It always sounds like a good idea when you start talking about it- a family getaway. You romanticize special moments with your children, sitting in front of a roaring fire, drinking hot cocoa and sharing laughter. You don’t think about the fights in the car during the long drive, sharing a hotel room with your children, trying to get them to be quiet in a restaurant after a long day of sight-seeing, or the dreaded meltdown when their overtired, off-schedule little brains finally can’t take it anymore.

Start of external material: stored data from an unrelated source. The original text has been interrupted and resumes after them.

(* ===== verification/SystemFineInv.v ===== *)
(** * SystemFineInv: the invariant while page tables are being built

    While harts build tables, the invariant of SystemInv holds of a machine on which
    they have not begun ([ghost]), and [busy] relates the real one to it: what the
    harts have done so far is what each does alone.  Every step of a hart that does
    not build, and every access of one that does, keeps it. *)

From S2P Require Import Prelude Layout Bits Memory Machine Asm Lock Kmem Cpu Linkerscript Vmem PageTable VmemSpec Sv39 Plic Vcpu Vplic Trap VmRun VmemProg VmRunSpec Regions KernelSpace VplicSpec KmemConc VmemConc VmemMerge KernelTheorems VmRunTheorems VmemConcTheorems VplicTheorems TrapTheorems TrapEntry TrapEntryTheorems TrapShared Uart Printf PrintfTheorems Pci Main System Deployment SystemInv SystemSteps SystemTheorems SystemFine.

Section invariant.
Context {D U X : Type} {P : PlicDevice D} {L : Linker} {UD : UartDevice U} {UL : UartLaws U} {PB : PciBus X}.
Context `{!ImageOk L} {dp : Deployment} `{!DeploymentOk dp}.
#[local] Abbreviation sys := (system (D:=D) (U:=U) (X:=X)).
Implicit Types (σ : sys) (φ : fine D U X) (w : world D) (tabs : gmap Z tab) (fl pg : list Z) (h : Z) (m : ram) (k : kmem_state).

(** ** The machine before the tables that are being built

    While harts build tables, the invariant holds of a machine on which they have not
    begun: the same machine with another memory and free list. *)

Definition lend m k w : world D := set_kmem k (set_mem m w).
Definition ghost m k σ : sys := with_memory (lend m k (sy_world σ)) σ.

Lemma lend_only m k w w' : mem_only w w' → lend m k w' = lend m k w.
Proof. by intros (m' & k' & ->). Qed.
Lemma lend_id w : lend (w_mem w) (w_kmem w) w = w.
Proof. by destruct w. Qed.
Lemma lend_of w w' : mem_only w w' → lend (w_mem w') (w_kmem w') w = w'.
Proof. intros (m' & k' & ->). by destruct w. Qed.
Lemma ghost_id σ : ghost (w_mem (sy_world σ)) (w_kmem (sy_world σ)) σ = σ.
Proof. unfold ghost, with_memory. rewrite lend_id. destruct σ as [[? ? ?] ? ?]. done. Qed.

(** The free pages of a state. *)
Lemma late_all σ tabs fl pages all : late σ tabs fl pages → kmem_inv (sy_world σ) all → fl = all.
Proof.
  intros Hl Hk. destruct (l_mem _ _ _ _ Hl) as (data & _ & Hmi).
  eapply freelist_det; [apply (mi_kmem _ _ _ _ Hmi)|apply Hk].
Qed.
Lemma table_not_free σ tabs fl pages u i a : late σ tabs fl pages → tabs !! u = Some i → u <= a < u + tsize i → ¬ in_pages fl a.
Proof.
  intros Hl Hu Ha (x & Hx & Hxa). destruct (l_mem _ _ _ _ Hl) as (data & _ & Hmi). unfold in_page in Hxa.
  destruct (mi_free _ _ _ _ Hmi x u i ltac:(apply elem_of_app; by left) Hu); lia.
Qed.
Lemma root_not_free σ tabs fl pages h a : late σ tabs fl pages → is_hart h → in_root (vm_of h) a → ¬ in_pages fl a.
Proof.
  intros Hl Hh Ha (x & Hx & Hxa). destruct (l_mem _ _ _ _ Hl) as (data & _ & Hmi).
  destruct (vm_root _ _ (co_ok h Hh)) as (_ & _ & Hd & _). unfold in_root in Ha.
  assert (Hv : valid_address x = true) by (eapply mi_valid; [exact Hmi|apply elem_of_app; by left]).
  destruct (valid_address_pa x Hv) as (_ & ? & _). unfold in_page in Hxa. lia.
Qed.

(** Another memory with the same tables is as good. *)
Lemma spared_lend h w m k tabs : pt_inv (w_mem w) tabs → agree_tabs tabs (w_mem w) m → spared h w tabs (lend m k w) tabs.
Proof.
  intros Hpt Hag. split; [done| |done|done|done]. intros r b v Hr Hv.
  eapply pt_look_frame; [exact Hpt|exact Hag|by apply root_path].
Qed.

(** The free list in another order, and anything in the free pages. *)
Lemma inv_amend σ m k all xs : inv σ → (rank (sy_phase σ 0) ≠ 0)%nat → kmem_inv (sy_world σ) all →
  kmem_inv (lend m k (sy_world σ)) xs → xs ≡ₚ all → (∀ a, ¬ in_pages all a → m !! a = w_mem (sy_world σ) !! a) →
  inv (ghost m k σ).
Proof.
  intros Hinv H0 Hk Hk' E Hm. destruct (inv_late σ Hinv H0) as (tabs & fl & pages & Hl).
  assert (fl = all) as -> by by eapply late_all. destruct (l_mem _ _ _ _ Hl) as (data & Hd & Hmi).
  assert (Hag : agree_tabs tabs (w_mem (sy_world σ)) m).
  { intros u i a Hu Ha. symmetry. apply Hm. by eapply table_not_free. }
  assert (Hpt : pt_inv m tabs) by (eapply pt_inv_frame; [apply Hmi|exact Hag]).
  apply (inv_late_intro _ tabs xs pages); [|exact H0|].
  - destruct Hinv as [[? ? ? ? ? ?] _]. by split.
  - split; [|rewrite E; apply Hl|apply Hl| |].
    + exists data. split; [done|]. split; [exact Hk'|exact Hpt| |rewrite E; apply Hmi|apply Hmi].
      intros x t i Hx. apply (mi_free _ _ _ _ Hmi). by rewrite <- E.
    + intros h Hh. apply (hart_inv_spared h (sy_world σ) tabs); [|exact Hpt|done|by apply Hl].
      apply spared_lend; [apply Hmi|exact Hag].
    + intros h Hh. apply (vm_inv_spared h (sy_world σ) tabs); [apply spared_lend; [apply Hmi|exact Hag]| |by apply Hl].
      intros El Hr a Ha. change (w_mem (sy_world (ghost m k σ))) with m. rewrite Hm.
      * by apply (vi_before _ _ _ _ _ (l_vm _ _ _ _ Hl h Hh) El Hr).
      * by eapply root_not_free.
Qed.

(** ** Harts at work *)

(** What a hart that has begun has to do. *)
Definition setup_job h : job :=
  if decide (lead h = h)
  then mk_job (init_hs_pgtable_acc (vm_of h) ;; mret h) (root_of (vm_of h)) (PAGE_SIZE * 4) (vm_need (vm_of h) (devs_of h))
  else mk_job (mret h) 0 0 0.
Definition job_of φ h : job :=
  match fi_build φ h, sy_phase (fi_sys φ) h with
  | Some _, PVmem => vmem_job h
  | Some _, PSetup => setup_job h
  | _, _ => idle_job
  end.
Definition jobs φ : list job := [job_of φ 0; job_of φ 1].
Definition clients φ : list client := [default idle_client (fi_build φ 0); default idle_client (fi_build φ 1)].

Lemma hart_index (A : Type) (f : Z → A) i x : [f 0; f 1] !! i = Some x → ∃ h, is_hart h ∧ i = Z.to_nat h ∧ x = f h.
Proof. destruct i as [|[|i]]; [intros [= <-]; by exists 0|intros [= <-]; by exists 1|done]. Qed.
Lemma hart_lookup (A : Type) (f : Z → A) h : is_hart h → [f 0; f 1] !! Z.to_nat h = Some (f h).
Proof. intros Hh. by destruct (is_hart_cases h Hh) as [->| ->]. Qed.
Lemma hart_insert (A : Type) (f g : Z → A) h x : is_hart h → g h = x → (∀ h', h' ≠ h → g h' = f h') →
  [g 0; g 1] = <[Z.to_nat h := x]> [f 0; f 1].
Proof.
  intros Hh Hx Hg. destruct (is_hart_cases h Hh) as [->| ->]; [rewrite <- Hx, (Hg 1) by done|rewrite <- Hx, (Hg 0) by done]; done.
Qed.
Lemma hart_nat_inj h h' : is_hart h → is_hart h' → Z.to_nat h ≠ Z.to_nat h' → h ≠ h'.
Proof. congruence. Qed.

Lemma jb_prog_mk q x s n : jb_prog (mk_job q x s n) = q.
Proof. done. Qed.
Lemma setup_job_lead h : lead h = h → setup_job h =
  mk_job (init_hs_pgtable_acc (vm_of h) ;; mret h) (root_of (vm_of h)) (PAGE_SIZE * 4) (vm_need (vm_of h) (devs_of h)).
Proof. intros E. unfold setup_job. by rewrite decide_True. Qed.
Lemma setup_job_next h : lead h ≠ h → setup_job h = mk_job (mret h) 0 0 0.
Proof. intros E. unfold setup_job. by rewrite decide_False. Qed.

(** The root table a hart works in is that of its VM, which it has to build. *)
Lemma job_static φ h a : static (job_of φ h) a → in_root (vm_of h) a ∧ lead h = h ∧ sy_phase (fi_sys φ) h = PSetup.
Proof.
  unfold job_of. destruct (fi_build φ h); [|by intros ?%idle_static].
  destruct (sy_phase (fi_sys φ) h); try (by intros ?%idle_static).
  destruct (decide (lead h = h)) as [E|E]; [|rewrite setup_job_next by done; unfold static; cbn; lia].
  by rewrite setup_job_lead by done.
Qed.

(** It has begun: the barrier was open and, in vm_run, its virtual CPU is prepared. *)
Record begun h σ : Prop := {
  bg_pass : may_pass h σ;
  bg_at : sy_phase σ h = PVmem ∨ sy_phase σ h = PSetup ∧
    w_vcpus (sy_world σ) !! Z.to_nat h = Some (fresh_vcpu (vm_slot h) (vhart h)) ∧
    w_csr (sy_world σ) !! (h, sscratch) = Some (regs_addr h)
}.

Lemma job_need φ h : (jb_need (job_of φ h) <= need_left h (sy_phase (fi_sys φ) h))%nat.
Proof.
  unfold job_of. destruct (fi_build φ h); [|cbn; lia]. unfold need_left.
  destruct (sy_phase (fi_sys φ) h); cbn [idle_job jb_need vmem_job]; try lia.
  - rewrite !decide_True by (cbn; lia). lia.
  - rewrite decide_False, decide_True by (cbn; lia). unfold vm_share, setup_job. by case_decide.
Qed.

Lemma setup_prog_run c h w : run (init_hs_pgtable_acc c ;; mret h) w = (init_hs_pgtable c ;; mret h) w.
Proof. apply (runs_bind _ _ _ (λ _, mret h)); [apply init_hs_pgtable_runs|done]. Qed.

(** What they do succeeds. *)
Lemma job_succeeds σ b h w0 tabs fl pages : let φ := mk_fine σ b in
  is_hart h → shared σ → late (ghost (w_mem w0) (w_kmem w0) σ) tabs fl pages → w0 = lend (w_mem w0) (w_kmem w0) (sy_world σ) →
  ∃ wb : world D, succeeds wb (VmemConc.part (job_of φ h) [] (w_mem w0)) (jb_prog (job_of φ h)) (jb_need (job_of φ h)).
Proof.
  intros φ Hh Hs Hl Ew. unfold job_of. cbn [φ fi_build fi_sys].
  assert (Hret : ∀ x m n, ∃ wb : world D, succeeds wb m (Ret x) n).
  { intros x m n. exists w0. intros w xs _ _ _. by exists x, w. }
  destruct (b h) as [c|]; [|apply Hret]. destruct (sy_phase σ h) eqn:Ep; try apply Hret.
  - exists (as_hart h w0). intros w xs Ho Hm Hn. cbn [vmem_job jb_prog jb_need] in *.
    assert (Hm0 : w_cpu_mapped w0 = 0).
    { rewrite Ew. cbn. rewrite (sh_mapped _ Hs), decide_True; [done|].
      pose proof (sh_ranks _ Hs h 0 Hh ltac:(by vm_compute)) as H. rewrite Ep in H. cbn [rank] in H. lia. }
    destruct (vmem_alone h w0 w xs Hh Hm0 Ho (mo_kmem _ _ _ Hm) Hn) as ([Hmi Hm1 Hh1 Hl1] & _ & E). rewrite E.
    destruct (init_vmem_run w ∅ xs [] Hmi Hm1 Hh1 Hl1) as (x & w' & _ & _ & Hr & _). by exists x, w'.
  - destruct (decide (lead h = h)) as [El|El]; [|rewrite setup_job_next by done; apply Hret].
    rewrite setup_job_lead by done. cbn [jb_prog jb_need]. exists w0. intros w xs _ Hm Hn.
    edestruct (root_alone w0 (vm_of h) (devs_of h)) as (w' & _ & _ & _ & Hr & _); [by apply co_ok| | | |exact Hm|exact Hn|].
    + done.
    + done.
    + apply (vi_before _ _ _ _ _ (l_vm _ _ _ _ Hl h Hh) El). cbn. rewrite Ep. cbn. lia.
    + exists h, w'. by rewrite setup_prog_run, (bind_ok _ _ _ _ _ Hr).
Qed.

Lemma building_jobs φ m k all : let σ := fi_sys φ in inv (ghost m k σ) → (rank (sy_phase σ 0) ≠ 0)%nat →
  kmem_inv (lend m k (sy_world σ)) all → jobs_ok (lend m k (sy_world σ)) all (jobs φ).
Proof.
  intros σ Hinv H0 Hk. destruct (inv_late _ Hinv H0) as (tabs & fl & pages & Hl).
  assert (fl = all) as -> by by eapply late_all. pose proof (proj1 Hinv) as Hs. split.
  - exact Hk.
  - intros i j (h & Hh & -> & ->)%hart_index. destruct φ as [σ' b]. cbn [fi_sys] in σ. subst σ.
    eapply (job_succeeds σ' b h (lend m k (sy_world σ'))); [exact Hh|by destruct Hs; split|exact Hl|done].
  - intros i j (h & Hh & -> & ->)%hart_index. pose proof (job_need φ h) as Hn. pose proof co_need as Hc.
    unfold need_left in Hn. fold σ in Hn.
    assert (Hv : (vm_share h <= vm_share 0%Z + vm_share 1%Z)%nat) by (destruct (is_hart_cases h Hh) as [->| ->]; lia).
    assert (Hq : (jb_need (job_of φ h) <= S kernel_need ∨ jb_need (job_of φ h) <= vm_share h)%nat).
    { unfold job_of. destruct (fi_build φ h); [|left; cbn; lia]. destruct (sy_phase (fi_sys φ) h); cbn [idle_job jb_need vmem_job]; try (left; first [apply Nat.le_refl|apply Nat.le_0_l]).
      right. unfold setup_job, vm_share. destruct (decide (lead h = h)); [apply Nat.le_refl|apply Nat.le_0_l]. }
    revert Hc Hv Hq. assert (Hp : (2 <= kernel_need)%nat) by (apply (bool_decide_unpack _); by vm_compute). revert Hp. generalize kernel_need. clear. lia.
  - intros i j a x (h & Hh & -> & ->)%hart_index (Hr & _)%job_static Hx Ha.
    eapply root_not_page; [by apply (co_ok h)|exact Hr|exact Hx|exact Ha].
  - intros i i' j j' a Hne (h & Hh & -> & ->)%hart_index (h' & Hh' & -> & ->)%hart_index (Hr & El & _)%job_static (Hr' & El' & _)%job_static.
    apply (co_roots h h' Hh Hh') with (2 := Hr) (3 := Hr'). apply lead_apart; try done. by apply hart_nat_inj.
  - pose proof (l_len _ _ _ _ Hl) as Hlen. pose proof (job_need φ 0) as H1. pose proof (job_need φ 1) as H2. fold σ in H1, H2.
    change (jb_need (job_of φ 0) + (jb_need (job_of φ 1) + 0) <= length all)%nat. cbn [ghost with_memory sy_phase] in Hlen. lia.
Qed.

We spent Thanksgiving at a resort complete with beautiful Christmas decorations and even more beautiful mountain views from every window. After our Thanksgiving meal the girls and their two friends, from the the other family we were travelling with, took off in circles around the dining room and ended up wrestling on the floor. We exited quickly. Next we stopped in a gift store where one child dropped a basket of soap on the floor to show the other kids. The store manager was not amused, especially when we told her we had not planned to buy the soap.
Friday we stood in freezing temperatures and looked at small farm animals which the kids predictably loved. I on the other hand did not love this, but I fake smiled and survived with just a minor case of hypothermia. I washed the girls’ hands all day long convinced they had come in contact with e-coli. We then did something I did love; we toured a beautiful old mansion which my youngest announced to everyone was “boring.”
Meals were a blur. We made early reservations, but the kids were still tired and not inclined to sit and wait for their food. We spent most of the time scolding them, shushing them, and letting them win at tic-tac-doe in order to keep them quiet. Copious amounts of wine helped dull the pain of these outings.
The last night my youngest burned her tongue on hot chocolate and as a result then spilled most of it. The bartender trying to be kind put an ice cube in what was left in her cup to cool it down. This sent her into a complete fit on the floor. When I tried to pick her up she ran off and hid beneath the massive Christmas tree. I followed the wiggling branches until I saw an opening where I could grab her. My biggest fear was that she would send it crashing down on top of everyone. I pictured the chain reaction- people screaming and scattering, ornaments crashing in a million pieces on the floor. It wasn’t pretty.
While the weekend was more like the Chevy Chase movie, “Family Vacation,” than a Hallmark movie, there were still some memorable moments. After begging to do so, I let the girls sit and have their caricatures drawn. For the first time all weekend they sat quietly and smiled proudly while the artist sketched their precious faces. My youngest who loves to dance pulled me out on the floor to groove to big band music one evening for a full hour. She shimmied in sheer ecstasy as I twirled her around the floor. My oldest became fascinated with the legend of a ghost called “The Pink Lady” who supposedly lived in the historic hotel and made me walk with her to locations where the spectre was known to appear. In the mornings both girls would get in bed with me and snuggle, their faces still soft with sleep, hair spiked in every direction, their warm breath on my face. Moments like these are hard to put a price on.
Not unlike life, the weekend was a mix of the chaos and the tender moments we crave with our families. Not perfect, far from it, but will we do it again? Absolutely. And again, and again, and again.